Moi aussi, Jonathan Edwards m'avait fasciné à son époque. Champion en tout (olympique, mondial, européen), le kangourou britannique avait su, par ses bonds venus d'un autre temps, attirer les projos sur sa discipline un brin baroque : le triple saut. On suit donc le début de carrière de Victor, coincé entre sa vie de prolo avec son père (maman est absente et fait la nouba) et ses premiers pas prometteurs en athlétisme, en particulier au triple saut. "Il est jeune, doué, déterminé mais relativement naïf". Sans doute né sous une bonne étoile, il n'est pourtant pas convaincu de son talent. Par bien des aspects, ce Victor ressemble au personnage imaginé par Fanny Wallendorf dans son roman "L'Appel", qui retraçait le parcours d'un autre champion, Dick Fosbury, au saut en hauteur. La révélation du talent, les performances, les entraîneurs qui s'agglutinent autour, les premiers exploits et les déconvenues, pire, les désillusions, puis la naissance des sentiments et l'impossible dénouement jusqu'à la chute. Dans un roman au découpage nerveux — chapitres courts — et à la plume sensible, Arnaud Dudek réussit sans difficulté à produire de jolies émotions. Bien vu la relation père-fils faite de peu et d'empathie. Le fils réussira peut-être là où le père a échoué. Dans l'ambition, la réussite, la grinta. Très bien vu aussi le premier amour manqué entre Victor et Calypso, quand le sport de haut niveau aura raison du couple. Un triangle à quatre un peu particulier puisque dans l'équation s'invite Forgeron, l'entraîneur tortionnaire qui terrorise ses ouailles. Victor+Calypso+sport+Forgeron=triple saut, du septième ciel à l'enfer. Encore bien vu cette (non)relation toxique entre un gourou et une team de jeunes talents broyés. Et cette amitié naissante entre Victor et Maël, là encore, Arnaud Dudek sait en peu de mots poser de belles relations.
Au triple saut, m'a appris Danuta, qui connaît bien ce sport car elle s'entraîne avec des spécialistes, la jambe de l'athlète supporte douze fois le poids du corps à chaque réception.

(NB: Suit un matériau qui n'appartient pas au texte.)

(** Where an exporter is: between calls, in a pass waiting for the source's
    next event, or in [flush] (with the event to append afterwards, if any):
    before [Send], before [CompareAndSwap], or before the [Load] that follows
    a conflict. *)
Inductive stage :=
| Starting
| Feeding (p : pass)
| Sending (p : pass) (after : option (Event * Z))
| Swapping (p : pass) (next : Z) (after : option (Event * Z))
| Reloading (p : pass) (next : Z) (after : option (Event * Z))
| Passed (p : pass)
| Stopped (e : string).

(** The end of [flush]. *)
Definition resume (after : option (Event * Z)) (p : pass) : stage :=
  match after with Some (e, n) => Feeding (push e n p) | None => Passed p end.

(** ** Exporters over one cursor store and one sink *)

(** [accepted] is the set of sequence numbers the sink has accepted. *)
Record world := mkWorld { store_ : MemoryCursorStore; accepted : gset Z }.

(** The environment of one transition: the context, the clock, what the
    source calls the callback with (or that it returned), and how the sink
    answers: it may fail before or after it took the batch. *)
Record choice := mkChoice {
  c_ctx : option string; c_now : Z; c_event : option (result string Event);
  c_took : bool; c_send_err : option string }.

Definition seqs (l : list Event) : gset Z := list_to_set (map Seq l).
Lemma adopt_workspaces_adopting r l : forall log p p', RepNode r <> EmptyString -> adopting log p ->
  adopt_workspaces r l p = (None, p') -> adopting (log ++ workspace_entries r l) p'.
Proof.
  induction l as [|w l IH]; intros log p p' Hn Ha Hr; cbn in Hr.
  { injection Hr as <-. by rewrite app_nil_r. }
  destruct (mergePublishedReleaseEpoch w (RepReleases r)) as [w'|] eqn:Em; [|done].
  apply merge_fields in Em as [Hid Hg]. destruct (adopt (RepNode r) w' None p) as [[e|] p1] eqn:E1; [done|].
  apply (adopt_adopting log) in E1; [|done|done]. rewrite Hid, Hg in E1.
  apply (IH _ _ _ Hn E1) in Hr. eapply adopting_log; [|exact Hr]. intros x. cbn. set_solver.
Qed.

Lemma adopt_releases_adopting node l : forall log p p', node <> EmptyString -> adopting log p ->
  adopt_releases node l p = (None, p') -> adopting (log ++ release_entries node l) p'.
Proof.
  induction l as [|x l IH]; intros log p p' Hn Ha Hr; cbn in Hr.
  { injection Hr as <-. unfold release_entries. cbn. by rewrite app_nil_r. }
  unfold release_entries. rewrite filter_cons. destruct (_ || _) eqn:E; [by eapply IH|].
  destruct (adopt node _ (Some x) p) as [[e|] p1] eqn:E1; [done|].
  apply (adopt_adopting log) in E1; [|done|done]. apply (IH _ _ _ Hn E1) in Hr.
  eapply adopting_log; [|exact Hr]. intros y. cbn. unfold release_entries. set_solver.
Qed.

Lemma adopt_reports_adopting l : forall log p p', Forall (fun r => RepNode r <> EmptyString) l -> adopting log p ->
  adopt_reports l p = (None, p') -> adopting (log ++ flat_map entries l) p'.
Proof.
  induction l as [|r l IH]; intros log p p' Hn Ha Hr; cbn in Hr.
  { injection Hr as <-. by rewrite app_nil_r. }
  apply Forall_cons in Hn as [Hn Hns].
  destruct (adopt_workspaces r (RepWorkspaces r) p) as [[e|] p1] eqn:E1; [done|].
  destruct (adopt_releases (RepNode r) (RepReleases r) p1) as [[e|] p2] eqn:E2; [done|].
  apply (adopt_workspaces_adopting _ _ log) in E1; [|done|done].
  apply (adopt_releases_adopting _ _ _ _ _ Hn E1) in E2.
  apply (IH _ _ _ Hns E2) in Hr. eapply adopting_log; [|exact Hr]. intros x. cbn. unfold entries. set_solver.
Qed.

Lemma collect_ok epoch query l reports : collect_reports epoch query l = Ok reports ->
  Forall2 (fun n r => query n = Ok r /\ RepNode r = n) l reports.
Proof.
  revert reports. induction l as [|n l IH]; intros reports Hc; cbn in Hc; [injection Hc as <-; constructor|].
  destruct (query n) as [r|] eqn:Eq; [|done]. step_if; [done|]. bool_hyp.
  destruct (collect_reports epoch query l) as [rest|] eqn:El; [|done]. injection Hc as <-.
  constructor; [done|by apply IH].
Qed.
End invariant.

Le Coeur arrière est donc un roman avec d'indéniables qualités. Mais il m'a aussi un peu frustré. J'ai peiné à ressentir Victor comme un grand champion en devenir. Peu de scènes le montrent à l'entraînement, en compétition, on entre rarement dans sa tête et dans son corps. Or, la psychologie de l'athlète, les sacrifices, la spécificité d'un sport, c'est ce qui m'intéresse le plus dans les récits qui mêlent sport et littérature. Arnaud Dudek, comme à son habitude, avance sur un fil pudique qui laisse toute sa place à l'imagination du lecteur. Parfois un peu trop. Je dirais même qu'il n'en fait pas assez sur le terrain du sport. Je ne me suis pas senti immergé dans le quotidien aliénant de Victor, fait de brimades, de souffrances, de sacrifices, de fierté quand le saut est réussi. Si bien que les dernières scènes par exemple, les plus sombres, peinent à produire leur effet. Ça va parfois un peu trop vite, on survole une trajectoire alors qu'on voudrait entrer dans le coeur de l'action (le coeur avant ?), avec le sentiment que l'auteur n'exploite pas assez certains passages ou que son personnage principal est assez lointain, pas assez sanguin dans le sport (sauf à la fin en boîte). Pour faire court, j'aurais aimé plus de sport, plus de nervosité : les entraînements qui font vomir, les nuances du triple saut, plus de technique, plus de sueur, plus de muscles pour comprendre les blessures, les ressorts du drame. Le sport de haut niveau est une machine à broyer les corps et les têtes, on a tendance à l'oublier. Pas Arnaud Dudek, qui prend la bonne direction, en suggérant les traumas des athlètes et les entraîneurs fous, sans aller peut-être au bout du mouvement. Le Coeur arrière, c'est la jeunesse d'un homme normal, ordinaire, peu sûr de lui, qui croyait qu'il avait un truc en plus, qui prend confiance, gagne en aisance matérielle et se découvre. Mais sa vie dévie car sa manie, sa bizarrerie—son amour du triple saut—, va le perdre. Moins acteur que victime de son destin, moins gonflé d'hubris que fragile, Victor est un attachant personnage qu'on aurait aimé peut-être plus bondissant. Si la partie sport déçoit un peu, pour le reste, c'est réussi (les personnages, leurs relations). La course d'élan est bonne, l'équilibre aussi, le mouvement est fluide, seule la portée du saut final ne semble pas à la hauteur. Un roman plaisant et intéressant qui, pour ma part, manque un peu de vibrant.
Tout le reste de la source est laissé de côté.